Quand je lis que les bibliothèques ont un langage, je ressens une gêne, et je pense aux générations de -thécaires élevées au Blanc-Montmayeur ou à ceux qui se sont battus ou se battent encore pour utilsier correctement Rameau, on aura essayé, ça oui, d'avoir UN langage compréhensible... SEULEMENT par les bibliothécaires
et on s'en est éloignés avec l'arrivée, entre autre, des logiciels informatiques de gestion des bibliothèques, nous nous sommes pliés, ou pas, à des logiciels aux fonctions limitées, qui nous ont vus livrer des combats acharnés et perdus d'avance (allez expliquer à un informaticien ce qu'est un "titre uniforme" et son intérêt) et on ne peut qu'en constater les dégâts lorsque l'on change de logiciel, c'est pourquoi, et je partage l'avis de Thierry Crouzet, Internet n'est pas une régression mais une avancée, voire même une libération, il faut se rendre à l'évidence "...Il n’y aura jamais de métalangage capable de structurer l’ensemble des connaissances et des informations..." Et il n'y en a plus l'utilité : "...D’ailleurs pourquoi inventer un tel langage ? Pour structurer le web au-delà de ce que propose les moteurs de recherche, nous avons découvert il y a trois ou quatre ans une solution : les tags..." "...Les tags viennent qualifier ces liens.
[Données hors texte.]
Lemma action_ok a s : inv s -> allowed a s -> exists s', act a s = Ret s' /\ inv s' /\ calls_of s s'.
Proof.
  intros I A. destruct a as [p|p|t| |b|next]; cbn [act].
  - destruct A as [C Hp]. eexists. split; [reflexivity|]. split; [by apply add_ok|by left].
  - destruct A as [C Hp]. destruct (remove_ok p s I C Hp) as (s' & E & I' & K & _). exists s'. split; [done|]. split; [done|by left].
  - eexists. split; [reflexivity|]. split; [by apply run_ok|by left].
  - destruct (running s) as [t|] eqn:R; [by apply run_thread_ok|]. exists s. split; [done|]. split; [done|by left].
  - destruct (running s) as [t|] eqn:R; [|exists s; split; [done|]; split; [done|by left]].
    destruct (returns_ok b t s I R) as (s' & E & I' & K). exists s'. split; [done|]. split; [done|by left].
  - destruct (switch_ok next s I A) as (s' & E & I' & K). exists s'. split; [done|]. split; [done|by left].
Qed.

Lemma loop_history_inv n s : history n s -> inv s.
Proof. induction 1 as [|a s s' _ IH A E]; [apply inv_new|]. destruct (action_ok a s IH A) as (s2 & E2 & I2 & _). congruence. Qed.

(** C34: The poll loop is safe for any number of threads and pollables, with
    pollables that block at any point, are polled again while they are blocked, and
    add and remove pollables, themselves included, from within a call or from other
    threads.  No operation fails: no list node is used after its erasure and no
    assertion fails.  Only a pollable of the set is called, so never one that was
    removed.  At most one thread services the list.  Each node counts the threads
    inside its pollable, and a node without a pollable is kept only while a thread
    is inside. *)
Theorem poll_loop_safe n s : history n s ->
  (forall a, allowed a s -> exists s', act a s = Ret s' /\ calls_of s s') /\
  (forall t u x y, threads s !! t = Some x -> threads s !! u = Some y -> polls x = true -> polls y = true -> t = u) /\
  (forall k, k ∈ pollables s <-> is_Some (refs s !! k)) /\
  (forall k p c, refs s !! k = Some (Ref p c) -> c = Z.of_nat (count (threads s) k) /\
     (p = None -> exists t x, threads s !! t = Some x /\ holds k x = true)).
Proof.
  intros Hs. pose proof (loop_history_inv n s Hs) as I. pose proof (inv_mem s I) as M. pose proof (inv_thr s I) as T. split_and!.
  - intros a A. destruct (action_ok a s I A) as (s' & E & _ & C). eauto.
  - intros t u x y Ht Hu Hx Hy. apply (thr_polling _ _ _ _ T) in Ht, Hu; try done. congruence.
  - apply M.
  - intros k p c E. destruct (mem_cnt _ _ _ _ _ M k p c E) as [-> H]. split; [done|]. intros Hp. specialize (H Hp).
    destruct (set_choose_L (holders (threads s) k)) as [t Ht]; [|by apply elem_of_holders in Ht as (x & ? & ?); eauto].
    intros E'. unfold count in H. rewrite E', size_empty in H. lia.
Qed.
(* ===== verification/CoThreadsProps.v ===== *)
(** * Waitqueues are queues, and the primitives built on them (lib/threads) *)

From S2P Require Import Prelude CoThreads.

Open Scope Z_scope.

(** ** What a waitqueue stands for *)

Definition cells (q : Z) (l : list Z) : list cell := Head q :: (Next <$> l).

(** Queue [q] holds the events [l]: each cell but the last points to the next event;
    what the last one holds does not matter. *)
Record rep (g : group) (q : Z) (l : list Z) : Prop := {
  rep_nodup : NoDup l;
  rep_head : is_Some (heads g !! q);
  rep_tail : exists c, tails g !! q = Some c /\ cells q l !! length l = Some c;
  rep_events : forall e, e ∈ l -> exists ev, events g !! e = Some ev /\ wq ev = Some q;
  rep_links : forall i e c, cells q l !! i = Some c -> l !! i = Some e -> load c g = Some (Some e)
}.

Lemma cells_nodup q l : NoDup l -> NoDup (cells q l).
Proof. intros N. apply NoDup_cons_2; [|by apply NoDup_fmap_2; [intros ? ? [= ->]|]]. by intros (e & ? & _)%list_elem_of_fmap. Qed.
Lemma cells_S q l i : cells q l !! S i = Next <$> l !! i.
Proof. apply list_lookup_fmap. Qed.
Lemma length_cells q l : length (cells q l) = S (length l).
Proof. apply (f_equal S), length_fmap. Qed.

(** Cells of a queue exist. *)
Lemma cells_load g q l i c : rep g q l -> cells q l !! i = Some c -> is_Some (load c g).
Proof.
  intros R H. destruct i as [|i]; [injection H as <-; apply R|]. rewrite cells_S in H. destruct (l !! i) as [e|] eqn:E; [|done]. injection H as <-.
  destruct (rep_events g q l R e) as (ev & Ev & _); [by eapply list_elem_of_lookup_2|]. cbn. rewrite Ev. by eexists.
Qed.

(** What does not change when cells are written: everything but links *)
Record same_shape (g g' : group) : Prop := {
  ss_tails : tails g' = tails g;
  ss_ready : ready_list g' = ready_list g;
  ss_block : block_list g' = block_list g;
  ss_dom : dom (events g') = dom (events g);
  ss_heads : forall q, is_Some (heads g !! q) -> is_Some (heads g' !! q);
  ss_events : forall e ev, events g !! e = Some ev -> exists p, events g' !! e = Some (Event (wq ev) p (thread ev) (retval ev))
}.

Lemma store_ok c p g : is_Some (load c g) ->
  exists g', store c p g = Ret g' /\ (forall d, load d g' = if decide (d = c) then Some p else load d g) /\ same_shape g g'.
Proof.
  destruct c as [q|e]; cbn [load store].
  - intros [p0 E]. rewrite E. eexists. split; [reflexivity|]. split.
    + intros [q'|e']; cbn; [destruct (decide (q' = q)) as [->|N]|]; [by rewrite lookup_insert_eq, decide_True| |by rewrite decide_False].
      by rewrite lookup_insert_ne, decide_False by congruence.
    + split; try done; cbn; [intros q'; rewrite lookup_insert_is_Some'; auto|]. intros e ev Ev. exists (next ev). rewrite Ev. by destruct ev.
  - destruct (events g !! e) as [ev|] eqn:E; [|by intros []]. intros _. eexists. split; [reflexivity|]. split.
    + intros [q'|e']; cbn; [by rewrite decide_False|]. destruct (decide (e' = e)) as [->|N]; [by rewrite lookup_insert_eq, decide_True|].
      by rewrite lookup_insert_ne, decide_False by congruence.
    + split; try done; cbn.
      * rewrite dom_insert_L. assert (e ∈ dom (events g)) by (apply elem_of_dom; eauto). set_solver.
      * intros e' ev' Ev. destruct (decide (e' = e)) as [->|N]; [rewrite lookup_insert_eq; exists p; congruence|].
        rewrite lookup_insert_ne by done. exists (next ev'). rewrite Ev. by destruct ev'.
Qed.

(** A store into the last cell of [q], or into a cell of no queue, keeps a queue. *)
Lemma rep_store g g' c p q l : rep g q l -> (forall d, load d g' = if decide (d = c) then Some p else load d g) -> same_shape g g' ->
  (forall i, (i < length l)%nat -> cells q l !! i <> Some c) -> rep g' q l.
Proof.
  intros [ND HD TL EV LK] L [ST _ _ _ SH SE] N. split; [done|by apply SH|by rewrite ST| |].
  - intros e He. destruct (EV e He) as (ev & Ev & W). destruct (SE e ev Ev) as [p' Ev']. eexists. split; [exact Ev'|done].
  - intros i e d Hd He. rewrite L, decide_False; [by eapply LK|]. intros ->. apply (N i); [by eapply lookup_lt_Some|done].
Qed.
(* ===== verification/Addresses.v ===== *)
(** * Textual Ethernet addresses, IP addresses, prefixes and datapath identifiers
    (lib/netinet++/ethernetaddr.cc, include/netinet++/ipaddr.hh, cidr.hh,
    datapathid.hh)

    Strings are lists of character codes; those of prefixes contain no NUL.  [Throw 0] is [bad_ethernetaddr_cast] or
    [bad_ipaddr_cast]. *)

From S2P Require Import Prelude Bytes Ethernetaddr.

Open Scope Z_scope.

(** ** Pointers into strings

    The rest of the string, or [None] behind its terminator, where reading is an
    error. *)
Abbreviation cursor := (option (list Z)) (only parsing).
Definition deref (p : cursor) : res Z := match p with None => Aborted | Some [] => Ret 0 | Some (c :: _) => Ret c end.
Definition step (p : cursor) : cursor := match p with Some (_ :: s) => Some s | _ => None end.

(** ** Ethernet addresses *)

(** [hexit_value] *)
Definition hexit_value (c : Z) : Z :=
  if (48 <=? c) && (c <=? 57) then c - 48
  else if (97 <=? c) && (c <=? 102) then c - 97 + 10
  else if (65 <=? c) && (c <=? 70) then c - 65 + 10
  else -1.

(** The loop of [init_from_string]; [k] octets are left. *)
Fixpoint init_octets (k : nat) (str : cursor) : res (bytes * cursor) :=
  match k with
  | O => Ret ([], str)
  | S k =>
      c1 ← deref str;
      let digit1 := hexit_value c1 in
      if digit1 <? 0 then Throw 0
      else
        let str := step str in
        c2 ← deref str;
        let digit2 := hexit_value c2 in
        let '(o, str) := if 0 <=? digit2 then (wrap 8 (digit1 * 16 + digit2), step str) else (digit1, str) in
        c ← deref str;
        let last := Nat.eqb k 0 in
        if negb last && negb (c =? 45) && negb (c =? 58) then Throw 0
        else
          '(os, str) ← init_octets k (if last then str else step str);
          Ret (o :: os, str)
  end.

(** [ethernetaddr::init_from_string] *)
Definition init_from_string (str : list Z) : res ethernetaddr :=
  '(os, p) ← init_octets LEN (Some str);
  c ← deref p;
  if negb (c =? 0) then Throw 0 else Ret (Ethernetaddr os).

(** [%02x] of a byte *)
Definition hex_char (d : Z) : Z := if d <? 10 then 48 + d else 87 + d.
Definition hex2 (o : Z) : list Z := [hex_char (o `div` 16); hex_char (o `mod` 16)].
Fixpoint separated (sep : Z) (gs : list (list Z)) : list Z :=
  match gs with [] => [] | [g] => g | g :: gs => g ++ sep :: separated sep gs end.
(** [ethernetaddr::string] *)
Definition ethernetaddr_string (a : ethernetaddr) : list Z := separated 58 (map hex2 (octet a)).

(** ** IP addresses

    [addr] is in network byte order. *)

Record ipaddr := Ipaddr { addr : Z }.
#[export] Instance ipaddr_eq_dec : EqDecision ipaddr.
Proof. solve_decision. Defined.

Module Ip.

(** [ipaddr(uint32_t)], the constructor from four bytes, [operator=(uint32_t)] *)
Definition of_host (x : Z) : ipaddr := Ipaddr (htonl x).
Definition of_bytes (b : bytes) : ipaddr := Ipaddr (of_le (take 4 b)).
Definition assign (x : Z) : ipaddr := Ipaddr x.
(** [ipaddr(const sockaddr&)]: the first four bytes of the structure, which are the
    family and the port *)
Definition of_sockaddr (family : Z) (sa : bytes) : res ipaddr := if negb (family =? 2) then Throw 0 else Ret (Ipaddr (of_le (take 4 sa))).

Definition lnot (a : ipaddr) : ipaddr := of_host (htonl (u32 (Z.lnot (addr a)))).
Definition land (a b : ipaddr) : ipaddr := of_host (htonl (Z.land (addr a) (addr b))).
Definition land_host (a : ipaddr) (x : Z) : ipaddr := of_host (Z.land (ntohl (addr a)) x).
Definition lor (a b : ipaddr) : ipaddr := of_host (htonl (Z.lor (addr a) (addr b))).
Definition lor_word (a : ipaddr) (x : Z) : ipaddr := of_host (htonl (Z.lor (addr a) x)).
Ils ne sont jamais uniques, ils n’obéissent à aucune autre logique que celle des utilisateurs, mais peu à peu ils se renforcent, privilégient des sens de circulation. Le web est un réseau qui apprend, c’est un immense cerveau d’enfant..."

On a envie d'adhérer au joyeux bazar du web et de son non-classement apparent :

"...Nous devons à tout prix éviter d’enfermer le web dans un formalisme qui pourrait l’étouffer. Il serait dangereux de vouloir retrouver un semblant d’ordre classique. Avec l’hypertexte, le lien non hiérarchique entre deux informations, nous avons découvert la classification du millénaire à venir..." Voilà tout est dit ?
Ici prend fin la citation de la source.